### ABOUT THIS EXERCISE
Take the entries that follow and return exactly the lines from the one holding "(** Assigning to" through the one holding "assumption] | assumption].", both included. Nothing else is needed.

=-=-=

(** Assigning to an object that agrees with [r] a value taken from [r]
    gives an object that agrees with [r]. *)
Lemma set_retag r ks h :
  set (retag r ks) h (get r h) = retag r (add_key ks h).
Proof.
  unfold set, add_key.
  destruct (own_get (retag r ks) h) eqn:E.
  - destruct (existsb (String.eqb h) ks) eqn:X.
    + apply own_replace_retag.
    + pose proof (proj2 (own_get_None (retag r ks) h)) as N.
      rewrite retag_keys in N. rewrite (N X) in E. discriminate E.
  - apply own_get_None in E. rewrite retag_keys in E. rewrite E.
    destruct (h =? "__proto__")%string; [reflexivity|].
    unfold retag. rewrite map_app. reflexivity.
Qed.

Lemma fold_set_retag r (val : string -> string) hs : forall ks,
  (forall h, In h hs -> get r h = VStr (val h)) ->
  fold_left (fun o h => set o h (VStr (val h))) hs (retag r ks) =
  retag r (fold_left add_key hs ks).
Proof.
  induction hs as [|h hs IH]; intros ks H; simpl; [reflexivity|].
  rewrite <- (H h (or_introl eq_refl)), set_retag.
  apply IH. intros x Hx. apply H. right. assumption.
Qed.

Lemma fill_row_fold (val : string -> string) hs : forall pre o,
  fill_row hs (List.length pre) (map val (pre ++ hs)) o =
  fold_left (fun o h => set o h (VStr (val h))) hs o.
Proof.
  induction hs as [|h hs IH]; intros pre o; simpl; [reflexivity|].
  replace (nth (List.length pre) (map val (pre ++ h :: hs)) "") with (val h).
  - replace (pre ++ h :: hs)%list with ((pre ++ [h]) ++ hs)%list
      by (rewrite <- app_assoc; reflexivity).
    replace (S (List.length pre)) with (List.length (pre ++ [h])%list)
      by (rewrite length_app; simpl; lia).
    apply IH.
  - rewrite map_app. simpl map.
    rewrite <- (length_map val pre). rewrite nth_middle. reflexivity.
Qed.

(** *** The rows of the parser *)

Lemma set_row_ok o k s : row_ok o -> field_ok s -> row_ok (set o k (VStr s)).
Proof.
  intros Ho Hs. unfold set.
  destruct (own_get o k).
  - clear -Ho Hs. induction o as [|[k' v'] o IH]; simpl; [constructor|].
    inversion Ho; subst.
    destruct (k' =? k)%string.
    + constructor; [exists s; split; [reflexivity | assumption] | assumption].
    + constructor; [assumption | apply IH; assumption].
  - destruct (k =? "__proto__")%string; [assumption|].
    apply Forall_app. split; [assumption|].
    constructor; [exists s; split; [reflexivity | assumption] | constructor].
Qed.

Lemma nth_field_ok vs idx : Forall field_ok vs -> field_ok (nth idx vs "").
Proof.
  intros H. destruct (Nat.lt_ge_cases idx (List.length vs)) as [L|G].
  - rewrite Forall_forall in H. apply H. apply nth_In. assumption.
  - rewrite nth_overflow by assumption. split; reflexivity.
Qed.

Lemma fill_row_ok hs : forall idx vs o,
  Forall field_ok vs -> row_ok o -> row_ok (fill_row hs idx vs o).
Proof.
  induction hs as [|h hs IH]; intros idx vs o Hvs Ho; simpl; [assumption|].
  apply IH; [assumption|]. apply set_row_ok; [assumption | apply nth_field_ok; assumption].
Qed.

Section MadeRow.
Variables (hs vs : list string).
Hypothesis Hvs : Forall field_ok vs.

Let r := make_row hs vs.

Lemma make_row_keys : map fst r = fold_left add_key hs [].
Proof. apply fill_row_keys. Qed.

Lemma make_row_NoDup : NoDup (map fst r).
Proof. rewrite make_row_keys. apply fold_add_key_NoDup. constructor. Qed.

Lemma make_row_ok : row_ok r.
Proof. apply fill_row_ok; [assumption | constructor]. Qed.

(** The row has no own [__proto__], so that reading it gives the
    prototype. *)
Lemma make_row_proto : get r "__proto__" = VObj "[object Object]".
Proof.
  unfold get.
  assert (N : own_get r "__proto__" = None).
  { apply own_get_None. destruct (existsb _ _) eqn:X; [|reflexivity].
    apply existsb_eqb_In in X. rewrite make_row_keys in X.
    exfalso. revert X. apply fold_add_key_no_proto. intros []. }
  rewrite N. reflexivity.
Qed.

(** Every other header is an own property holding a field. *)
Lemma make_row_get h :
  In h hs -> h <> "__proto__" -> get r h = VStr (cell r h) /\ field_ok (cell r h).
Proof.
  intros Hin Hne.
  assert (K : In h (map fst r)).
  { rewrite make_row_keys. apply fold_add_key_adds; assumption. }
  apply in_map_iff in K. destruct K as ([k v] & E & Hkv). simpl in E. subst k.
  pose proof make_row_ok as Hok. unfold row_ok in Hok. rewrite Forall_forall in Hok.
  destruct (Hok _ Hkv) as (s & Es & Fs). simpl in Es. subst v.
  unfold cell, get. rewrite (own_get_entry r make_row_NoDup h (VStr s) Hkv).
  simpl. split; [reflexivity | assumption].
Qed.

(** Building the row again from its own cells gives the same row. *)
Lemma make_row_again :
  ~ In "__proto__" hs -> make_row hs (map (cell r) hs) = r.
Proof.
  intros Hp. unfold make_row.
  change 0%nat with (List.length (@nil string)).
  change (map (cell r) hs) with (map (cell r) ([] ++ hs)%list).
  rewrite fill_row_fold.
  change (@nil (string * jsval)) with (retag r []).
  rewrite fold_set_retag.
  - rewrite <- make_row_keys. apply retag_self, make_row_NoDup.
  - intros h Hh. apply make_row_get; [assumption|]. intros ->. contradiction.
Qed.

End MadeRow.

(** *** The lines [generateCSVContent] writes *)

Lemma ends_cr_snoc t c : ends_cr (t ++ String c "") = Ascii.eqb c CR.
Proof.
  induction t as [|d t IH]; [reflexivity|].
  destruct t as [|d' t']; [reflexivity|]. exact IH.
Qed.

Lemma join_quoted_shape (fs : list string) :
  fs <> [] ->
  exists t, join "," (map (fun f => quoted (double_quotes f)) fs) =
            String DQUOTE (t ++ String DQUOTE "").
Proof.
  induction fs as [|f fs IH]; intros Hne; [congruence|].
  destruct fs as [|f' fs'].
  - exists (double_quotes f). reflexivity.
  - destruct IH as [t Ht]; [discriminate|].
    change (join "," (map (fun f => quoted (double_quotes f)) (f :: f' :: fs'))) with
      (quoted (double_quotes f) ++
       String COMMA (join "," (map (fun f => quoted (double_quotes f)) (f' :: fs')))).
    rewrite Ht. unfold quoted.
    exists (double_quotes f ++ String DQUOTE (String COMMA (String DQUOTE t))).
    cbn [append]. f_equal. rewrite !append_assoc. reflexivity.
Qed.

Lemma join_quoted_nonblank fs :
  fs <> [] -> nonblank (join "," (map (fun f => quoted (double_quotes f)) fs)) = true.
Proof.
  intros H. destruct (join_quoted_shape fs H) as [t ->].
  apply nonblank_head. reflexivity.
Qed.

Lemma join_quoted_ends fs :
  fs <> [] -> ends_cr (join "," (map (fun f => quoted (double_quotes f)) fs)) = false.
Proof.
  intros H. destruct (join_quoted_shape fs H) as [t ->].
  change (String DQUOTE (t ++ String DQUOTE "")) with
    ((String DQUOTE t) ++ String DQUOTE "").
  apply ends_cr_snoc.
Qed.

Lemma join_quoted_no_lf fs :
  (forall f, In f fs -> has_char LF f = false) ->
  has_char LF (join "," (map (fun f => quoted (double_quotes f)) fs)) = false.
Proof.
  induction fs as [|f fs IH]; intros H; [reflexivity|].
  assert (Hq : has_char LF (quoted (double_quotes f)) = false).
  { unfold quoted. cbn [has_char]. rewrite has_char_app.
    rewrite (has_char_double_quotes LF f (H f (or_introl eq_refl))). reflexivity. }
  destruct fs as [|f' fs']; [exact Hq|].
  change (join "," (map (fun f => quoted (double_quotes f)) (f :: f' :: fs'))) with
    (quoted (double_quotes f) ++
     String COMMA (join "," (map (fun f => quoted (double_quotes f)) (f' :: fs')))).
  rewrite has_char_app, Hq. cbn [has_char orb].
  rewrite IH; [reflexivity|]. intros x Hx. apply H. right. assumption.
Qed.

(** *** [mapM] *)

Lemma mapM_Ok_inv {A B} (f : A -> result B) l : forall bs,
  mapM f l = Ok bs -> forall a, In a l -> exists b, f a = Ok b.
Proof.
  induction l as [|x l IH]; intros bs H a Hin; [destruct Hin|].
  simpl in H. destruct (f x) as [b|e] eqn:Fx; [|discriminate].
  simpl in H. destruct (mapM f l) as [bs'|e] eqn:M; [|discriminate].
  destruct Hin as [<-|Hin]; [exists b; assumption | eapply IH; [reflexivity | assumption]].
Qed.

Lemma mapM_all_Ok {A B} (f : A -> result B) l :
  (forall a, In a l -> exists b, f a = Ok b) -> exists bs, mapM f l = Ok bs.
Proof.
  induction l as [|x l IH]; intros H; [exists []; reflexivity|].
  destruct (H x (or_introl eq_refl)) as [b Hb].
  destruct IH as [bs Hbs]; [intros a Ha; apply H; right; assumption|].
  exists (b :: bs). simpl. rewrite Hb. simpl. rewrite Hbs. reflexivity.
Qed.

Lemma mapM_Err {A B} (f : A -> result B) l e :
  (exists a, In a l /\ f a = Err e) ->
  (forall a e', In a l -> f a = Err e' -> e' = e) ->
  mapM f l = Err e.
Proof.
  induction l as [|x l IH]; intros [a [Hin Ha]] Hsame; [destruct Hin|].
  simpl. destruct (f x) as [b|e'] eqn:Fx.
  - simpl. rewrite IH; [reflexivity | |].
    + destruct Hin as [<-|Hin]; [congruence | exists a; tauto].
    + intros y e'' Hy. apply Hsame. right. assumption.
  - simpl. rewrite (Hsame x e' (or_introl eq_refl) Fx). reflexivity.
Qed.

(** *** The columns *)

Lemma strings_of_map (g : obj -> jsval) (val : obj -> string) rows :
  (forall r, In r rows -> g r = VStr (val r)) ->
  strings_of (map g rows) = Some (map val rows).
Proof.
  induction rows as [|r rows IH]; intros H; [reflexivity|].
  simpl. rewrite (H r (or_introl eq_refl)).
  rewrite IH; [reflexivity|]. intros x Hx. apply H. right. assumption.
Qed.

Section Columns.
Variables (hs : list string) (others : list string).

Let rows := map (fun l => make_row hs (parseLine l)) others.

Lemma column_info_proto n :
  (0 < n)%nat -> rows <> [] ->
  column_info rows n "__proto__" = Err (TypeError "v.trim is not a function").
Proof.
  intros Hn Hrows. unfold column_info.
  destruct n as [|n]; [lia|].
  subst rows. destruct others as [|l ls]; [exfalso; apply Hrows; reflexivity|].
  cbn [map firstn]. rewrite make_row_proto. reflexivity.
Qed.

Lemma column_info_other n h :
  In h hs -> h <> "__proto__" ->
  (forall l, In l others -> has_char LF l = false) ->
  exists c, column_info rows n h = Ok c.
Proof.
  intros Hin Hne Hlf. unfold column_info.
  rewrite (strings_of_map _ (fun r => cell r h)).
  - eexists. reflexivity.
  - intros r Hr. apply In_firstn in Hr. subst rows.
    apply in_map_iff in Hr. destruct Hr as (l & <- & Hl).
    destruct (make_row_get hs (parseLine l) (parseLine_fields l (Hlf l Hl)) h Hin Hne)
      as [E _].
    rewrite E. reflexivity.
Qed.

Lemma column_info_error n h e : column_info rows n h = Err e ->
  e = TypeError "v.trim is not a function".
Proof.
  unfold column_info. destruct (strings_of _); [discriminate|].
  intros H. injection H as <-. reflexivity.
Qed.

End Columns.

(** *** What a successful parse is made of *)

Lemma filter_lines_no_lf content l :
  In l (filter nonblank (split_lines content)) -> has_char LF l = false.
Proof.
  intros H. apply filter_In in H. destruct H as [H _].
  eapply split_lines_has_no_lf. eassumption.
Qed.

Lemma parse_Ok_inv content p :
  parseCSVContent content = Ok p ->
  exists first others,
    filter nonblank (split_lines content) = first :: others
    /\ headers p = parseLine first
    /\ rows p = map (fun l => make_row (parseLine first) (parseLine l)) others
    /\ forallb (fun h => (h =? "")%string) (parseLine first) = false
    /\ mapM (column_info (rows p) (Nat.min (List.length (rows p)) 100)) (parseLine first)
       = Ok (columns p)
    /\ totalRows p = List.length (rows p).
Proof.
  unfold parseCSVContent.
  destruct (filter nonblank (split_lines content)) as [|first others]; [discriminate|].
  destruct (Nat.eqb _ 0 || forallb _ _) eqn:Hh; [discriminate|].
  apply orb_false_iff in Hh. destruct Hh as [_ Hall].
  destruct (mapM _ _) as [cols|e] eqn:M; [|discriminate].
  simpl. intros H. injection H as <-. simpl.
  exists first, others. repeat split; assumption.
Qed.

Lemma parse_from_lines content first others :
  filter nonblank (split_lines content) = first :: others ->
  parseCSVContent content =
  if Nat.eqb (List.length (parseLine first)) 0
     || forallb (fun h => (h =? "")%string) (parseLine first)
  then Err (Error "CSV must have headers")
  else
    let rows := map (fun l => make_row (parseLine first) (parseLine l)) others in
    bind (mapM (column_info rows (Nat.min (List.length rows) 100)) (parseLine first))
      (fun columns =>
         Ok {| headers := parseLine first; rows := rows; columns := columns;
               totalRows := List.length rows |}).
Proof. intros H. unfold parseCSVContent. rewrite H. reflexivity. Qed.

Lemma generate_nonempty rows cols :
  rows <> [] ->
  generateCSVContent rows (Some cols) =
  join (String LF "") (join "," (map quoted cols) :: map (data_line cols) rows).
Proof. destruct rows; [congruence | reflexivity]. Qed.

=-=-=

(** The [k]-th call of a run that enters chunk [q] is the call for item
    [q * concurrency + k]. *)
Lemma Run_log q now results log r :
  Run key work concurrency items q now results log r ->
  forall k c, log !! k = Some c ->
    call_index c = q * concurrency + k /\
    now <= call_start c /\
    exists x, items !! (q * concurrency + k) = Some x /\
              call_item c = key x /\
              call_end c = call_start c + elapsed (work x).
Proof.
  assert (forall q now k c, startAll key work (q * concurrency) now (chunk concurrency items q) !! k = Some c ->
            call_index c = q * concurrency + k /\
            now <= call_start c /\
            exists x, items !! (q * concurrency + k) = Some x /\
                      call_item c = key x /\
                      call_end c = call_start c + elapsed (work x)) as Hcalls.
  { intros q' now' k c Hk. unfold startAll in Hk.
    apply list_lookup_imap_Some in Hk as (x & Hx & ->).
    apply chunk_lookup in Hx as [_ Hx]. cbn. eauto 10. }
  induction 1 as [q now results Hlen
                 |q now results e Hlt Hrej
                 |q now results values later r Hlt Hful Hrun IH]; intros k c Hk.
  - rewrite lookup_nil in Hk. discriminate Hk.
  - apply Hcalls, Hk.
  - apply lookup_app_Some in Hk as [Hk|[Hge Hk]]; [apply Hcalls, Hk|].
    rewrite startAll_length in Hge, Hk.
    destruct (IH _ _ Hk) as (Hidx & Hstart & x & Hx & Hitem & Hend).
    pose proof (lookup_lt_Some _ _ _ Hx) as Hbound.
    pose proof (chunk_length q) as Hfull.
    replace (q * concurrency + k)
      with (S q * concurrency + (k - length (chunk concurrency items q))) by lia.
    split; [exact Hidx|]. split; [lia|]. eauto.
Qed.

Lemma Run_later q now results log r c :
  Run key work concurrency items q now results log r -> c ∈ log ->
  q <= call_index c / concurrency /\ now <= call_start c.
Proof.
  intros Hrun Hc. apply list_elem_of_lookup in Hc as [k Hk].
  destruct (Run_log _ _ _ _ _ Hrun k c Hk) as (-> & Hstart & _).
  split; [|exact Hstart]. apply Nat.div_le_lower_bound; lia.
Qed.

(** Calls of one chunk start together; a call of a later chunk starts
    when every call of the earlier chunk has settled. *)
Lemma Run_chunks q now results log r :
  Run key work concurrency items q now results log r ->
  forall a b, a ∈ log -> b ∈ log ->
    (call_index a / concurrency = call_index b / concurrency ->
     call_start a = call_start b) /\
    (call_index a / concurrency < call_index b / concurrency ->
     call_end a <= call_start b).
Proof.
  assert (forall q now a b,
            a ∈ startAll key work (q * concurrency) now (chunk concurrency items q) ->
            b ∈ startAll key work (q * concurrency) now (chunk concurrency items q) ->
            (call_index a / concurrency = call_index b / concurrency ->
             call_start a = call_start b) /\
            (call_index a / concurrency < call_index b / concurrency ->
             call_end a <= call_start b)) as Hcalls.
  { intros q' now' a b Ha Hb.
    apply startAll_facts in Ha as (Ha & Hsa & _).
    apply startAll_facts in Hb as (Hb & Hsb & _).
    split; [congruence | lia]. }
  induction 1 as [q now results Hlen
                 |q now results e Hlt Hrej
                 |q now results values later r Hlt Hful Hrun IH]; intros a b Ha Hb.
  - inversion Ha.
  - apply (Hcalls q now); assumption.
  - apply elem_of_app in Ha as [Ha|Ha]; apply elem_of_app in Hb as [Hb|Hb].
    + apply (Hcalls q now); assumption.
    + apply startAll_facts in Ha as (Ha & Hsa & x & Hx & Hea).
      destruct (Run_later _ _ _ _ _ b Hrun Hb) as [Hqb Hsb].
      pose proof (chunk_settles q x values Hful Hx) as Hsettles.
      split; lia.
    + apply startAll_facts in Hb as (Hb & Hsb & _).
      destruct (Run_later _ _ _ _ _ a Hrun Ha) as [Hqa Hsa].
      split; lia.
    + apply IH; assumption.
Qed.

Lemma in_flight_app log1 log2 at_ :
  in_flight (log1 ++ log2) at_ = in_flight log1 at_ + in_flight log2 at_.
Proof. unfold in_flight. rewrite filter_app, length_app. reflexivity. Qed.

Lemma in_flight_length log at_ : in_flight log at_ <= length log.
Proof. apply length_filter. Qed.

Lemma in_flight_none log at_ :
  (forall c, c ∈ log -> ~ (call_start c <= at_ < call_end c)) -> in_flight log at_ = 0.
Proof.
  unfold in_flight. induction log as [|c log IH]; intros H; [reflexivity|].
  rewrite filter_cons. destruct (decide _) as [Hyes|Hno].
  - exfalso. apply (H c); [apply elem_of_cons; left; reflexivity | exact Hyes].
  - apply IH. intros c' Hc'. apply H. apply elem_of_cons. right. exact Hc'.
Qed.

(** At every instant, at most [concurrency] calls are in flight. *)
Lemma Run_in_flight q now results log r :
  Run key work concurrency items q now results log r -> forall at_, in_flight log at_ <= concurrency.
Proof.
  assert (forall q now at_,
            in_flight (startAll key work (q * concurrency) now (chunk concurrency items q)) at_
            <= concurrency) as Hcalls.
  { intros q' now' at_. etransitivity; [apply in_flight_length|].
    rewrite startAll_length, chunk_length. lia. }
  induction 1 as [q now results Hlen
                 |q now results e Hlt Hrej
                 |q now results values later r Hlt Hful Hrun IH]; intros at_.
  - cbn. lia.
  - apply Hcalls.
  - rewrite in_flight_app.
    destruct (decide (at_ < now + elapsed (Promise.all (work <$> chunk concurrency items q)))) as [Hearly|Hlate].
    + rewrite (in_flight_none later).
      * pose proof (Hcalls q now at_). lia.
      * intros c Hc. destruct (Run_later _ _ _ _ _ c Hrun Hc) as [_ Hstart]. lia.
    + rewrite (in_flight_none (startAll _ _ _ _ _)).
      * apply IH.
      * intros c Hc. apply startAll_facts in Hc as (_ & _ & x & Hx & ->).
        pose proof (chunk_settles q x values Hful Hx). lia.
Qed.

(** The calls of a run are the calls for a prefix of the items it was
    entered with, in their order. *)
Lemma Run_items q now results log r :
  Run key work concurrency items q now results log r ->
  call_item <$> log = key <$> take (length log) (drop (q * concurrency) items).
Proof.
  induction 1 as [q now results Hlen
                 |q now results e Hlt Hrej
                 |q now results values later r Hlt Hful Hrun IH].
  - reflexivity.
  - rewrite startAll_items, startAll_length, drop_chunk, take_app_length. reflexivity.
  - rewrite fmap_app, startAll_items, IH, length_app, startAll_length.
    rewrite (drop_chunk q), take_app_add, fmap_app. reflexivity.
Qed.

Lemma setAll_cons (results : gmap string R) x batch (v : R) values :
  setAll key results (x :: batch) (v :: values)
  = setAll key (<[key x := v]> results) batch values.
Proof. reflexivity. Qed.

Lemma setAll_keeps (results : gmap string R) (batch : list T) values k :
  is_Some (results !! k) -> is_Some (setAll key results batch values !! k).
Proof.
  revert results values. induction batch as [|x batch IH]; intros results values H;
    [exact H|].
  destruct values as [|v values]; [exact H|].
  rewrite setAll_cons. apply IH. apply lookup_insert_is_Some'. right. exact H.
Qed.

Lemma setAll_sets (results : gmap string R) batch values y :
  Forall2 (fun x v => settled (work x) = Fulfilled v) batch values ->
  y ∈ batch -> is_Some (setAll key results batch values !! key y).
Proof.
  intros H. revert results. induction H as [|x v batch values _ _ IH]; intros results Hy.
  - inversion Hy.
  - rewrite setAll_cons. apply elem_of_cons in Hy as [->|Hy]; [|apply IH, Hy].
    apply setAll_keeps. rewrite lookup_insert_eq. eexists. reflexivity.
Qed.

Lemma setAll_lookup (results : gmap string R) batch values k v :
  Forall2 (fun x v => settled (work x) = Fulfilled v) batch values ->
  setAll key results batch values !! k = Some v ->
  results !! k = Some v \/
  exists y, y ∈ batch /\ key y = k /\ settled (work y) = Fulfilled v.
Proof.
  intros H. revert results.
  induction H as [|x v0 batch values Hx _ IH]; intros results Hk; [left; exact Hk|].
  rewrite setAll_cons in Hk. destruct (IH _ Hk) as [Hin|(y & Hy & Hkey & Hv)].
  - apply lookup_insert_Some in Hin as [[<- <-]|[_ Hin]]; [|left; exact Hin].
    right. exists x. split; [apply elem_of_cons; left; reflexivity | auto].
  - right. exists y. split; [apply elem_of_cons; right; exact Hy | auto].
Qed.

=-=-=

### OUTPUT OF THE TASK
(** Assigning to an object that agrees with [r] a value taken from [r]
    gives an object that agrees with [r]. *)
Lemma set_retag r ks h :
  set (retag r ks) h (get r h) = retag r (add_key ks h).
Proof.
  unfold set, add_key.
  destruct (own_get (retag r ks) h) eqn:E.
  - destruct (existsb (String.eqb h) ks) eqn:X.
    + apply own_replace_retag.
    + pose proof (proj2 (own_get_None (retag r ks) h)) as N.
      rewrite retag_keys in N. rewrite (N X) in E. discriminate E.
  - apply own_get_None in E. rewrite retag_keys in E. rewrite E.
    destruct (h =? "__proto__")%string; [reflexivity|].
    unfold retag. rewrite map_app. reflexivity.
Qed.

Lemma fold_set_retag r (val : string -> string) hs : forall ks,
  (forall h, In h hs -> get r h = VStr (val h)) ->
  fold_left (fun o h => set o h (VStr (val h))) hs (retag r ks) =
  retag r (fold_left add_key hs ks).
Proof.
  induction hs as [|h hs IH]; intros ks H; simpl; [reflexivity|].
  rewrite <- (H h (or_introl eq_refl)), set_retag.
  apply IH. intros x Hx. apply H. right. assumption.
Qed.

Lemma fill_row_fold (val : string -> string) hs : forall pre o,
  fill_row hs (List.length pre) (map val (pre ++ hs)) o =
  fold_left (fun o h => set o h (VStr (val h))) hs o.
Proof.
  induction hs as [|h hs IH]; intros pre o; simpl; [reflexivity|].
  replace (nth (List.length pre) (map val (pre ++ h :: hs)) "") with (val h).
  - replace (pre ++ h :: hs)%list with ((pre ++ [h]) ++ hs)%list
      by (rewrite <- app_assoc; reflexivity).
    replace (S (List.length pre)) with (List.length (pre ++ [h])%list)
      by (rewrite length_app; simpl; lia).
    apply IH.
  - rewrite map_app. simpl map.
    rewrite <- (length_map val pre). rewrite nth_middle. reflexivity.
Qed.

(** *** The rows of the parser *)

Lemma set_row_ok o k s : row_ok o -> field_ok s -> row_ok (set o k (VStr s)).
Proof.
  intros Ho Hs. unfold set.
  destruct (own_get o k).
  - clear -Ho Hs. induction o as [|[k' v'] o IH]; simpl; [constructor|].
    inversion Ho; subst.
    destruct (k' =? k)%string.
    + constructor; [exists s; split; [reflexivity | assumption] | assumption].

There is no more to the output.